SAN ANTONIO, Texas – An officer with the St. Mary’s University Police Department says he was “just doing his job” when he rescued a woman from a burning car early Wednesday.
Sgt. Ken Hamilton actually was off duty, on his way home from work around 3 a.m., when he came upon the scene on Bandera Road near Evers Road.
“I see some flames on the side of the road. I slowed down and looked and realized it was a car up on its side and it was on fire,” he said.
Hamilton, who has worked in law enforcement for the past 27 years, says he just did what came naturally -- stopped his truck and got out to help.
Two other men who had gotten there just before him told him there was a woman trapped inside and they were not able to get her out.
He then tried to break a window.
“I started with my asp -- my baton -- and that wasn't going very well. It was just cutting a hole and the flames were getting bigger,” Hamilton said. “So one of the young men asks me if I wanted a rock. He comes back with a piece of concrete.”

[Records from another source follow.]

Lemma timer_irqs_counts n : ∀ fuel p k c s l,
  queue s l → (length l < fuel)%nat → 0 <= clk_ticks k → clk_ticks k + Z.of_nat n < 2 ^ 31 →
  ∃ p' k' c' s', timer_irqs n fuel p k c s = Some (p', k', c', s') ∧ clk_ticks k' = clk_ticks k + Z.of_nat n ∧
    sleep_counts (Z.to_nat (hundreds (clk_ticks k) (Z.of_nat n))) fuel s = Ret (tt, s').
Proof.
  induction n as [|n IH]; intros fuel p k c s l Hq Hf Hk Hn; cbn [timer_irqs].
  { exists p, k, c, s. split; [done|]. split; [lia|]. unfold hundreds. rewrite Z.add_0_r, Z.sub_diag. done. }
  destruct (dec_sleep_count_spec fuel s l Hq Hf) as (s1 & E1 & Hq1 & _).
  destruct (irq_timer_handler_cases fuel p k c s s1 ltac:(lia) E1) as (p1 & c1 & sec1 & ->). cbn [mbind option_bind].
  destruct (IH fuel p1 (Clock (clk_ticks k + 1) sec1) c1 (if clk_ticks k mod 100 =? 0 then s1 else s) l) as (p' & k' & c' & s' & E & Ek & Es);
    [by case_match|done|cbn; lia|cbn; lia|].
  exists p', k', c', s'. split; [exact E|]. split; [cbn in Ek; lia|]. cbn [clk_ticks] in Es. unfold hundreds in *.
  destruct (Z.eqb_spec (clk_ticks k mod 100) 0) as [Hz|Hz].
  - replace (Z.to_nat _) with (S (Z.to_nat ((clk_ticks k + 1 + Z.of_nat n + 99) / 100 - (clk_ticks k + 1 + 99) / 100))) by lia.
    cbn [sleep_counts]. by rewrite (bind_ret _ _ _ _ _ E1).
  - replace (Z.to_nat _) with (Z.to_nat ((clk_ticks k + 1 + Z.of_nat n + 99) / 100 - (clk_ticks k + 1 + 99) / 100)) by lia. exact Es.
Qed.

(** C35: a sleeping task is woken by the timer, which counts it down in every
    hundredth interrupt: a task that goes to sleep for a positive [time] while the
    counter [ticks] of the timer stands at [clk_ticks k] wakes in the [time]-th interrupt that finds
    [ticks] at a multiple of 100, the interrupt number
    [(- clk_ticks k) mod 100 + 100 * (time - 1) + 1], and not before.  With
    [time = 0] the task's counter wraps and it is still asleep.  The [n] interrupts
    follow one another with nothing in between, and [ticks] stays below 2^31. *)
Theorem sys_sleep_wakes_on_time fuel s l l1 rest time n p k c :
  queue s l → l = l1 ++ running_task s :: rest → (length l < fuel)%nat → 0 <= time < 2 ^ 31 →
  0 <= clk_ticks k → clk_ticks k + Z.of_nat n < 2 ^ 31 →
  ∃ s1 p' k' c' s2, sys_sleep fuel time s = Ret (tt, s1) ∧ timer_irqs n fuel p k c s1 = Some (p', k', c', s2) ∧
    is_sleeping <$> task_at s2 (running_task s) =
    Some (if decide (time ≠ 0 ∧ (- clk_ticks k) mod 100 + 100 * (time - 1) < Z.of_nat n) then 0 else 1).
Proof.
  intros Hq El Hf Ht Hk Hn. destruct (sys_sleep_sleeps fuel s l l1 rest time Hq El Hf Ht) as (s1 & t1 & E1 & Hq1 & Et1 & Hs1 & Hv1).
  destruct (timer_irqs_counts n fuel p k c s1 l Hq1 Hf Hk Hn) as (p' & k' & c' & s2 & E2 & _ & E3).
  exists s1, p', k', c', s2. split; [exact E1|]. split; [exact E2|]. set (h := hundreds (clk_ticks k) (Z.of_nat n)) in *.
  assert (Hh : 0 <= h <= Z.of_nat n) by (unfold h, hundreds; lia).
  destruct (sleep_counts_spec (Z.to_nat h) fuel s1 l Hq1 Hf) as (s2' & E3' & _ & H2). rewrite E3 in E3'. injection E3' as <-.
  rewrite H2, Et1 by (rewrite El, elem_of_app; right; left). cbn [fmap option_fmap option_map]. f_equal.
  pose proof (dec_sleep_iter (Z.to_nat h) t1 time Hs1 Hv1 ltac:(lia) ltac:(lia)) as Hi. cbn zeta in Hi. rewrite Z2Nat.id in Hi by lia.
  assert (Hiff : time <= h ↔ (- clk_ticks k) mod 100 + 100 * (time - 1) < Z.of_nat n) by (unfold h, hundreds; lia).
  clearbody h. destruct (decide (time ≠ 0 ∧ time <= h)) as [Hd|Hd].
  - rewrite decide_True by (rewrite <- Hiff; exact Hd). exact Hi.
  - rewrite decide_False by (rewrite <- Hiff; exact Hd). apply Hi.
Qed.

Lemma sys_sleep_wakes_on_time_witness :
  ∃ s1 p' k' c' s2, sys_sleep 5 2 (demo 2 1) = Ret (tt, s1) ∧
    timer_irqs 151 5 [] (Clock 350 3) (Console 0 0 ∅ []) s1 = Some (p', k', c', s2) ∧ is_sleeping <$> task_at s2 2 = Some 0.
Proof.
  destruct (sys_sleep_wakes_on_time 5 (demo 2 1) [1; 2; 3] [1] [3] 2 151 [] (Clock 350 3) (Console 0 0 ∅ []) (demo_queue 2 1) eq_refl
    ltac:(simpl; lia) ltac:(lia) ltac:(cbn; lia) ltac:(cbn; lia)) as (s1 & p' & k' & c' & s2 & H1 & H2 & H3).
  exists s1, p', k', c', s2. split; [exact H1|]. split; [exact H2|exact H3].
Defined.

Using that slab of concrete and kicking with his feet, Hamilton says he finally was able to shatter the windshield.
“I had to reach back in over her door and cut her seat belt,” he said. “I wasn't gonna let her burn. Not while I was there. That was all that was going through my brain.”

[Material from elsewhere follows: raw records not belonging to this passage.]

(** The exceptions 8, 10, 11, 12 and 17 push an error code that their stubs
    do not take off: when the handler returns, [iretq] goes to the error code as
    address, with the interrupted rip as code segment. *)
Theorem gisr_error_code_misreturns code C isr IDT rsp0 num level e c :
  (num, level) ∈ idt_vectors → num ∈ [8; 10; 11; 12; 17] → is_word (isr num) → is_word e →
  placed code (isr num) (stub_code num) → fits c → room (frame_top rsp0 c) 22 →
  ∃ ct c0, interrupt (idt_init isr IDT) rsp0 num false (Some e) c = Some ct ∧ enters code C ct (irq_handler num) c0 ∧ gpr c0 = gpr c ∧ m_rsp c0 = frame_top rsp0 c - 176 ∧
    ∀ c1, c_returns (C (irq_handler num)) c0 c1 168 →
    ∃ c', steps code C ct c' ∧ m_rip c' = e ∧ m_cs c' = u16 (m_rip c) ∧ m_rsp c' = m_rflags c.
Proof.
  intros Hv Hin Hi He Hcode Hf Hr. unfold room in Hr.
  assert (Ec : stub_code num = plain_stub (irq_handler num))
    by (apply list_elem_of_In in Hin; repeat (destruct Hin as [<-|Hin]; [reflexivity|]); done). rewrite Ec in Hcode.
  destruct (interrupt_delivers isr IDT rsp0 num level false (Some e) c) as (ct & Ht & T1 & T2 & T3 & T4 & T5 & T6 & T7 & T8);
    [done..|by apply Forall_singleton|done|unfold room; lia|]. cbn [error_words length app] in T6, T7.
  destruct (plain_stub_run code C _ _ ct (e :: frame c) Hcode Hi T1) as (c0 & N0 & G0 & I0 & R0 & K0 & Hret);
    [by rewrite T3; apply f_gpr|unfold room; lia|exact T7|].
  exists ct, c0. split; [exact Ht|]. split; [exact N0|]. split; [by rewrite G0|]. split; [lia|].
  intros c1 Hc1. destruct (Hret c1 Hc1) as (c2 & S2 & A2 & E2 & E3 & M2 & R2 & W2 & G2).
  destruct (run_iretq code C _ _ Hcode c2 [] e (m_rip c) (m_cs c) (m_rflags c) (m_rsp c) A2)
    as (c' & S' & P1 & P2 & P3 & P4 & P5 & _); [lia|lia| |].
  { destruct W2 as (X1 & X2 & X3 & X4 & X5 & _). by split_and!. }
  exists c'. split; [by eapply rtc_trans|]. done.
Qed.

He says he pulled the woman out of the car just as the flames were reaching her feet.
Within two minutes, the entire car had become engulfed in flames, he says.
According to San Antonio police officers at the scene, the woman suffered only minor injuries and was taken to a hospital by ambulance.
Despite what he did to save her, though, Hamilton says he doesn’t consider himself a hero.
“I was just doing my job,” he said, humbly.